Exercise: Pull every "that" line out of the data below.

*** Task input Section Begins ***

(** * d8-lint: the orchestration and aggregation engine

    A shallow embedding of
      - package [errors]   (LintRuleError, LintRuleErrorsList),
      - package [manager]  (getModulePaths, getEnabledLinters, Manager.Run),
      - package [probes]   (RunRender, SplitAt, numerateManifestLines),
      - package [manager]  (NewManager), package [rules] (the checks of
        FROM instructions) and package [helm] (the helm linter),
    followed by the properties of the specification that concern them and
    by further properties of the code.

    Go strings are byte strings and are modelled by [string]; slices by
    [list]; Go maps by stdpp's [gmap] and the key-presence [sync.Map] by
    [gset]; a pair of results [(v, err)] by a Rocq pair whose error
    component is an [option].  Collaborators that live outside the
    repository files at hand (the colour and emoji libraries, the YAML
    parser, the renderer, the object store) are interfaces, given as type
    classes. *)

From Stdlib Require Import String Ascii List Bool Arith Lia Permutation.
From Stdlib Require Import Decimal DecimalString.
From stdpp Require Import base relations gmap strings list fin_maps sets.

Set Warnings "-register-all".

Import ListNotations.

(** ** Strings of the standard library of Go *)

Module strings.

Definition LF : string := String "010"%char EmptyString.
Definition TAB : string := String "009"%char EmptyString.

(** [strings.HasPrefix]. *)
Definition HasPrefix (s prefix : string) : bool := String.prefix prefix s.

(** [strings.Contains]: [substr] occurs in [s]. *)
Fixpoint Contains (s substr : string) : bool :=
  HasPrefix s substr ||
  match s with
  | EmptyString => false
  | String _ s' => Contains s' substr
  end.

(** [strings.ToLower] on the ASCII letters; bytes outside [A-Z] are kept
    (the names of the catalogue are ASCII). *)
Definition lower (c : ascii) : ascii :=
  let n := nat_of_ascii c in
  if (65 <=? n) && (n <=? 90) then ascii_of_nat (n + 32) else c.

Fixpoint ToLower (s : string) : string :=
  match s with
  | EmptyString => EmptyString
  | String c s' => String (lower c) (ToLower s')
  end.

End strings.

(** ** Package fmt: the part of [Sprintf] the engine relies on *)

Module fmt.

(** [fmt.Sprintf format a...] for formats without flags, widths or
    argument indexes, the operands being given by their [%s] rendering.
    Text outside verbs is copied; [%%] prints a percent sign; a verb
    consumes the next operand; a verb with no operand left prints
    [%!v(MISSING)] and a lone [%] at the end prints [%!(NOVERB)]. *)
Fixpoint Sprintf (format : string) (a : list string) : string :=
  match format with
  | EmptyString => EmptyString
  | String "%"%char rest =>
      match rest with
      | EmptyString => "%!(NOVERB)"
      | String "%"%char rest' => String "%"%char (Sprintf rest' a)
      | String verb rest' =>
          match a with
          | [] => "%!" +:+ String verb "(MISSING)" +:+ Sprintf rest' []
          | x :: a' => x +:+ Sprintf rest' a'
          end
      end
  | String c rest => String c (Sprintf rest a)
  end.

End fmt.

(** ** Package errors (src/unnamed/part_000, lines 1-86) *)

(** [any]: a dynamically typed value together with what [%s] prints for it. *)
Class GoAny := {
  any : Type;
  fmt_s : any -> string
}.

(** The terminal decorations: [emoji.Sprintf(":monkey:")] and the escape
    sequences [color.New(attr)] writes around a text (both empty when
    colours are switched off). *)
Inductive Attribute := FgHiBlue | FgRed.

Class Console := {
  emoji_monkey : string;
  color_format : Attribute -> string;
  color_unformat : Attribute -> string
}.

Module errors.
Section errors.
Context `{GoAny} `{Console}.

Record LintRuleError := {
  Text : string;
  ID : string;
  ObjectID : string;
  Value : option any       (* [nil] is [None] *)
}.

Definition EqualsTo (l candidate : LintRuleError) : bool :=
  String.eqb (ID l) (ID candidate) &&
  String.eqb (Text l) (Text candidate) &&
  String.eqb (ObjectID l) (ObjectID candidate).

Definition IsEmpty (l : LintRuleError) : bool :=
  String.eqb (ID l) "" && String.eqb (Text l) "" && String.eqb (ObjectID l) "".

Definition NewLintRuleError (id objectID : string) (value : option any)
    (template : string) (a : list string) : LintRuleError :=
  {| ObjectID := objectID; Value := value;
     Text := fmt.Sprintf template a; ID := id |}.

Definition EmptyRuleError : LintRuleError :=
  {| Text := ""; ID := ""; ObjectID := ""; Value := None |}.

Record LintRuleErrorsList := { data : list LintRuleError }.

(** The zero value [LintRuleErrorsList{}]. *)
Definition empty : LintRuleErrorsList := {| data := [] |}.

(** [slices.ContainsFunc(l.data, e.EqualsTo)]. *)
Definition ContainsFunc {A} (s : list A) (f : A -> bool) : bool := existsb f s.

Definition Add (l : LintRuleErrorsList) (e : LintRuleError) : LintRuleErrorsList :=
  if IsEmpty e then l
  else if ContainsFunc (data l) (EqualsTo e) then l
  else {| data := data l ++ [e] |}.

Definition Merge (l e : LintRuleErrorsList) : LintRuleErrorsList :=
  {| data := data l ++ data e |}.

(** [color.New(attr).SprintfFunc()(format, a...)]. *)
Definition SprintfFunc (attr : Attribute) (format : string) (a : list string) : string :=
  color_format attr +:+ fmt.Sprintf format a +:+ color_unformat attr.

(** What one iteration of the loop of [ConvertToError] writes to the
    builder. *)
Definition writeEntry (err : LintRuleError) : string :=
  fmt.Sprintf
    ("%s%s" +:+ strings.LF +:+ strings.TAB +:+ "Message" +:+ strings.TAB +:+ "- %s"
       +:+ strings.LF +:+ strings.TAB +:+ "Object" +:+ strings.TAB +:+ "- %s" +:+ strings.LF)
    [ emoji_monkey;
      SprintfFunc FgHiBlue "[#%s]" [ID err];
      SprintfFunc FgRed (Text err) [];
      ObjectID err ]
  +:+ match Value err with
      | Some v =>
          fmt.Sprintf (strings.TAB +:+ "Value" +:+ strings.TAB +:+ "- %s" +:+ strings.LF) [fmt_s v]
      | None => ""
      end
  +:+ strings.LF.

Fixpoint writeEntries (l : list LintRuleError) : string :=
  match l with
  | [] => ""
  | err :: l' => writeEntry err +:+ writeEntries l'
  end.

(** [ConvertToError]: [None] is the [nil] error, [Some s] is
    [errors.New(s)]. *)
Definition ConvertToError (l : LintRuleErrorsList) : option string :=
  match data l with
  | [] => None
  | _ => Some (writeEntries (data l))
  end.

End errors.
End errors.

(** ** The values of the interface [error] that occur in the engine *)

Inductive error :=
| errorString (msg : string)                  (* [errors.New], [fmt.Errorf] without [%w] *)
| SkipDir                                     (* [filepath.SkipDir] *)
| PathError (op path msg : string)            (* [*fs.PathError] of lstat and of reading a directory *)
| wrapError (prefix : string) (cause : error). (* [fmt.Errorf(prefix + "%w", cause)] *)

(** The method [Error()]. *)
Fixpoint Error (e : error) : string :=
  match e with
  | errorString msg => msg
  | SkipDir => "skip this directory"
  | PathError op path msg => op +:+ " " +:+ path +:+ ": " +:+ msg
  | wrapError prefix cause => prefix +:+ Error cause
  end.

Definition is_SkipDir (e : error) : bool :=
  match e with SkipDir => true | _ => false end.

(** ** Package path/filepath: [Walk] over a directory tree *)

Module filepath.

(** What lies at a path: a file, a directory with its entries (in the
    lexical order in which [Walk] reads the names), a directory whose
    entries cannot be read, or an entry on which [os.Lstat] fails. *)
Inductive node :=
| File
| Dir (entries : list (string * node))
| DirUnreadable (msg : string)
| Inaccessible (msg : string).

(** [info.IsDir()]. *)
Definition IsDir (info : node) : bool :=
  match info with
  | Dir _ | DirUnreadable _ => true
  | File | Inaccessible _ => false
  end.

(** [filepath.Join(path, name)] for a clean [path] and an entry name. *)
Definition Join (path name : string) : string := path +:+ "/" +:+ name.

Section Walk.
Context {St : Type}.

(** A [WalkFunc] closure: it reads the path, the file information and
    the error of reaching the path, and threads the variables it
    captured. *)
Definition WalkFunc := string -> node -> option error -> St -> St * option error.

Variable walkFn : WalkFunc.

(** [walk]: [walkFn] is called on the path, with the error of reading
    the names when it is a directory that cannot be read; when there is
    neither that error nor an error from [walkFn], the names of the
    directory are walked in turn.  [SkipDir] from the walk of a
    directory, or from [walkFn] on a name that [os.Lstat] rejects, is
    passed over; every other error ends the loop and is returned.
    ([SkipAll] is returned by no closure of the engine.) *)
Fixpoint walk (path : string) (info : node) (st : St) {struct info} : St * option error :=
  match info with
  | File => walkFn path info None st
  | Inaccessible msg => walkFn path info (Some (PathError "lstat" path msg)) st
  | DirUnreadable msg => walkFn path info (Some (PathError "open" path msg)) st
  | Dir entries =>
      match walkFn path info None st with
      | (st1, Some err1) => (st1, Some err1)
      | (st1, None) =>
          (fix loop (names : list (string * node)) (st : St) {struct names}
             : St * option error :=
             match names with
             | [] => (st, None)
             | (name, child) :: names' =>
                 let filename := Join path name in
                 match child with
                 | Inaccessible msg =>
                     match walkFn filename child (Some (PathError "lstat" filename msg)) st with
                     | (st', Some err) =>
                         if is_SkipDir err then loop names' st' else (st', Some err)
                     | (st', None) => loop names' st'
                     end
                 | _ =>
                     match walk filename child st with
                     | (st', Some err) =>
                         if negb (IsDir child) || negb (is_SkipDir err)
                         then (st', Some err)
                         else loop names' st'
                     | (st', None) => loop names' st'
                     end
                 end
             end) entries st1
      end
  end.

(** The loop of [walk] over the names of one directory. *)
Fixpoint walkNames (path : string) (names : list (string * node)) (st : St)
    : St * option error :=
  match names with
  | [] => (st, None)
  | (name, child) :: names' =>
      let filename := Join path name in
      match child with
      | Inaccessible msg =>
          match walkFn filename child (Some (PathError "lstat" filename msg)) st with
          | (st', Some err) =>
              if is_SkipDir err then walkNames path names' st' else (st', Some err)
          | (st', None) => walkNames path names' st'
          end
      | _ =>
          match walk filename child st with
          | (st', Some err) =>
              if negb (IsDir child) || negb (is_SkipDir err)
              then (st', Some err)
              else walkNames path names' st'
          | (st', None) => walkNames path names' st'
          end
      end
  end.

*** Task input Section Ends ***

Result of the exercise:
    followed by the properties of the specification that concern them and
    component is an [option].  Collaborators that live outside the
(** ** The values of the interface [error] that occur in the engine *)
    the names when it is a directory that cannot be read; when there is
    neither that error nor an error from [walkFn], the names of the
    directory, or from [walkFn] on a name that [os.Lstat] rejects, is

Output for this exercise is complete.